L’ÉVOLUTION DU LIEN ENTRE LES HUMAINS ET LA FORÊT / PARTIE 2

L’évolution du lien entre les humains et la forêt / Partie 2
Serge Mang-Joubert / Entre les arbres
Lire L’évolution du lien entre les humains et la forêt / Partie 1

Quels chemins pour réconcilier l'humain avec sa propre nature ?


L’émergence de la sylvothérapie est un chemin parmi de nombreuses autres initiatives qui fleurissent, toutes avec la même intention : réconcilier l’humain avec les autres vivants, et par là même, réconcilier l’humain avec sa propre nature vivante.

Un de ces chemins est celui de l’écopsychologie


C'est une philosophie née de celle de l’écologie profonde, dans les années 80 aux Etats-Unis.
Joana Macy a théorisé comment les humains s’étaient petit à petit coupés de la nature, et a mis en évidence que c’était la raison principale de la crise écologique, géopolitique (c’était encore la guerre froide, avec un risque nucléaire qui durait depuis 40 ans) et sociale. Sans encore évoquer le terme d’effondrement, elle a hautement contribué à faire le lien entre tous les dérèglements déjà constatés à l’époque, et à l’aspect systémique de ces dérèglements.
A partir de ces théories, elle a mis en place un travail concret, pratique, visant à faciliter ce qu’elle a appelé le « Changement de Cap », et que nous appellerions aujourd’hui la Transition.

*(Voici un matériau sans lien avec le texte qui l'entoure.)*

Lemma core_push_run hc ho s t th :
  core hc (Some t) ho s -> gidMap s !! t = Some th -> state th = QUEUED -> futexWord th = 1 ->
  (forall c, mask_at th c = true -> hc = Some c \/ exists u th', used s c u /\ gidMap s !! u = Some th' /\ state th' = RUNNING) ->
  core hc None ho (upd_run (fun q => q ++ [t]) s).
Proof.
  intros K Ht Hs Hw Hwork. pose proof K as [].
  assert (Hst : st s t = Some QUEUED) by (unfold st; rewrite Ht; cbn; congruence).
  assert (Hnr : t ∉ runQueue s) by (intros Hr; by apply k_run0 in Hr as [_ ?]).
  split; try done; cbn.
  - intros u. change (st (upd_run _ s) u) with (st s u). rewrite k_sleep0. split; intros [? _]; split; (done || congruence).
  - by apply nodup_snoc.
  - intros u [Hu| ->]%elem_snoc; [|done]. by destruct (k_run0 u Hu).
  - intros u Hu _. rewrite elem_snoc. destruct (decide (u = t)) as [->|]; [left; by right|].
    destruct (k_queued0 u Hu) as [|]; [congruence|left; by left|by right].
  - intros v x d Hv Hd. destruct (k_hand0 v x d Hv Hd) as (? & ? & ? & ?). split_and!; [done|done| |done].
    intros [?| ->]%elem_snoc; congruence.
  - intros q x c [Hq| ->]%elem_snoc; [by apply k_work0|]. intros Hx. simplify_eq. apply Hwork.
  - intros u x Hu _. destruct (decide (u = t)) as [->|]; [by simplify_eq|]. apply (k_word0 u); [done|congruence].
Qed.

Lemma core_remove_free ht ho s c :
  core None ht ho s -> c ∈ freeList s -> core (Some c) ht ho (upd_free (remove c) s).
Proof.
  intros K Hc. pose proof K as []. split; try done; cbn.
  - by apply nodup_remove.
  - intros d. rewrite elem_remove, k_free0. split; [intros ((? & ? & _) & ?); split_and!; (done || congruence)|].
    intros (? & ? & ?). split_and!; (done || congruence).
  - intros q x d Hq Hx Hm. destruct (k_work0 q x d Hq Hx Hm) as [|]; [done|by right].
Qed.

Lemma core_push_free ht ho s c :
  core (Some c) ht ho s -> (c < N)%nat -> idle s c ->
  (forall q x, q ∈ runQueue s -> gidMap s !! q = Some x -> mask_at x c = false) ->
  core None ht ho (upd_free (fun q => q ++ [c]) s).
Proof.
  intros K Hc Hi Hno. pose proof K as []. split; try done; cbn.
  - apply nodup_snoc; [done|]. rewrite k_free0. naive_solver.
  - intros d. rewrite elem_snoc, k_free0. change (idle (upd_free _ s) d) with (idle s d).
    destruct (decide (d = c)) as [->|]; [split; [done|by right]|].
    split; [intros [(? & ? & ?)| ->]; done|]. intros (? & ? & _). left. split_and!; (done || congruence).
  - intros q x d Hq Hx Hm. destruct (k_work0 q x d Hq Hx Hm) as [[= ->]|]; [|by right].
    rewrite (Hno q x Hq Hx) in Hm. done.
Qed.

Lemma core_remove_out hc ht s t :
  core hc ht None s -> t ∈ outQueue s -> core hc ht (Some t) (upd_out (remove t) s).
Proof.
  intros K Ht. pose proof K as []. split; try done; cbn.
  - by apply nodup_remove.
  - intros u. rewrite elem_remove, k_out0. change (st (upd_out _ s) u) with (st s u).
    split; [intros ((? & _) & ?)|intros (? & ?)]; split_and!; (done || congruence).
Qed.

Il s’agit du Travail Qui Relie


C’est un travail profond, personnel, intime, qui vise à faire remonter à la surface et à traverser les émotions difficiles liés à ce que nous pouvons appeler aujourd’hui l’hypothèse d’un effondrement, et à toucher sa zone d’impuissance. Une fois parvenus collectivement au bas de ce « U », le Travail Qui Relie propose ensuite des processus puissants pour remonter et retrouver sa zone de capacité d’action, par le lien reconstruit entre tous les vivants, à commencer par tous les humains qui se soucient de l’état du monde, et qui forment une communauté d’action et de conscience, sans cesse croissante.
Il va sans dire que dans ce travail, la forêt y a une place de choix, à la fois en creux : deuils à faire liés à la déforestation et à l’effondrement des biotopes forestiers et des espèces qui y vivent (vivaient) et en plein : comment la forêt nous donne la force de nous remettre de debout et d’agir pour préserver ce qui existe encore.

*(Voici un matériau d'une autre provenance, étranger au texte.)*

Lemma leave_hand_ok t x i y ins s s1 :
  sys ins s -> rv s t = Some x -> bar_view (bar s) (r_cid x) = Runs ->
  core (Some (r_cid x)) (Some i) None s1 -> gidMap s1 !! i = Some y -> state y = QUEUED -> futexWord y = 1 ->
  idle s1 (r_cid x) -> off_context t s s1 -> t <> i ->
  wsafe (hand_context i (r_cid x)) s1 (fun _ s' => sys (ins ∖ {[t]}) s' /\
    forall u, u <> i -> gidMap s' !! u = gidMap s1 !! u).
Proof using HN.
  intros [K Hb Hp HA] Hx Hv K1 Hy Hys Hyw Hi Hoff Hne. pose proof Hoff as (Eb & Ep & Er).
  pose proof (rv_range _ _ _ _ _ _ _ K Hx) as Hlt.
  eapply ws_mono; [by eapply hand_context_ok|]. cbn beta. intros _ s' (K' & Eb' & Ep' & Eg).
  destruct (not_running_clean _ _ _ _ _ i y K1 Hy ltac:(congruence)) as (C1 & C2 & C3).
  rewrite Eb in Eb'. rewrite Ep in Ep'.
  split; [|by intros u Hu; rewrite Eg, decide_False].
  split; [done|by rewrite Eb'|by rewrite Ep'|]. rewrite Eb'.
  eapply (agrees_swap N ins _ _ _ t x i (mkRun (r_cid x) false None None)); [done|done|by eapply rv_uniq| |done|done|done|done|].
  - transitivity (rv s1 i); [by rewrite Er, decide_False by done|]. by apply (rv_not_running s1 i y); [|congruence].
  - intros u. unfold rv at 1. rewrite Eg. destruct (decide (u = i)) as [->|]; [by apply rv_woken|]. apply Er.
Qed.

(** A thread in simulated code: on its context, its barrier turn taken. *)
Record runs (ins : gset Z) (s : Scheduler) (t : Z) (th : ThreadInfo) (c : nat) : Prop := {
  n_thread : gidMap s !! t = Some th;
  n_running : state th = RUNNING;
  n_cid : cid th = c;
  n_ins : t ∉ ins;
  n_turn : bar_view (bar s) c = Runs;
  n_fake : fakeLeave th = None
}.

Lemma runs_used ins s t th c : sys ins s -> runs ins s t th c -> used s c t.
Proof. intros Y [Ht Hs Hc _ _ _]. apply (k_used _ _ _ _ _ (y_core _ _ _ Y)). exists th. split_and!; [done|done|by left]. Qed.

Lemma runs_hand ins s t th c : sys ins s -> runs ins s t th c -> handoffThread th = None.
Proof.
  intros Y [Ht Hs Hc Hi _ _]. destruct (handoffThread th) as [d|] eqn:Hd; [|done].
  destruct (v_hand _ _ _ _ (y_agrees _ _ _ Y) t _ d (rv_running s t th Ht Hs) Hd). done.
Qed.

(** The thread that left is off its context, for a while or until it is scheduled. *)
Definition left_as (t : Z) (th : ThreadInfo) (s' : Scheduler) : Prop :=
  markedForSleep th = false -> st s' t = Some BLOCKED \/ st s' t = Some OUT.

La sylvothérapie permet une guérison dans les deux sens


Pour en revenir à la sylvothérapie, à l’aune de cette mise en perspective, il est important de prendre conscience que cette nouvelle pratique apporte plus que du bien être en forêt et une reconnexion à soi. Même si ce dernier apport est déjà, en lui-même, très important.
La sylvothérapie permet aux participants immergés en forêt de re-considérer la forêt comme un sujet et non plus comme un objet, un décor, voire une carrière dans laquelle on puiserait indéfiniment des ressources pour notre mode de vie prédateur. Cousteau disait qu’on ne peut protéger que ce que l’on connaît. Connaître est à comprendre dans son sens le plus profond. Le participant qui revient d’un bain de forêt a eu, à au moins un moment, l’espace pour sentir en lui et dire à la forêt « je te vois ». Je te reconnais. Quand on a vécu une telle interaction, on ne peut plus rester indifférent à un abattage d’arbre, ou à une coupe rase. Encore moins à une déforestation massive. Le participant ressort avec de la guérison, car il s’est reconnecté à une part de son essence, et la forêt en bénéficie, car un peu plus de conscience humaine va diffuser et c’est autant de forêt en plus qui sera préservée.

Prospective


Et demain ? Comment, au-delà de la prise en compte de l’intelligence des plantes, au-delà de la sylvothérapie, de la permaculture ou de l’éco-psychologie, la relation des humains avec la forêt va-t-elle évoluer ? Ou plus largement, celle qu’entretien avec la nature Homo Modernicus, ce « moderne » en train de faire un burn-out, qui rationalise tout et qui, paradoxalement, continue malgré tout de parler à son chien et même parfois à sa voiture !

Philippe Descola, anthropologue, a théorisé en détails les différentes façons ethnographiques d’être au monde (qu’on appelle les « ontologies »).
Il a identifié 4 grandes familles de cultures humaines en fonction de leur manière de considérer leur lien au vivant.
  • La première ontologie est le naturalisme, l’ontologie de la modernité occidentale, née au début de la « Renaissance ». C’est la seule qui a inventé le concept de nature, et c’est donc de fait la seule qui sépare, qui installe une dualité illusoire entre l’humain et la nature. C’est celle-là qui nous conduit à l’effondrement, et c’est celle-là qu’il convient d’urgence de questionner.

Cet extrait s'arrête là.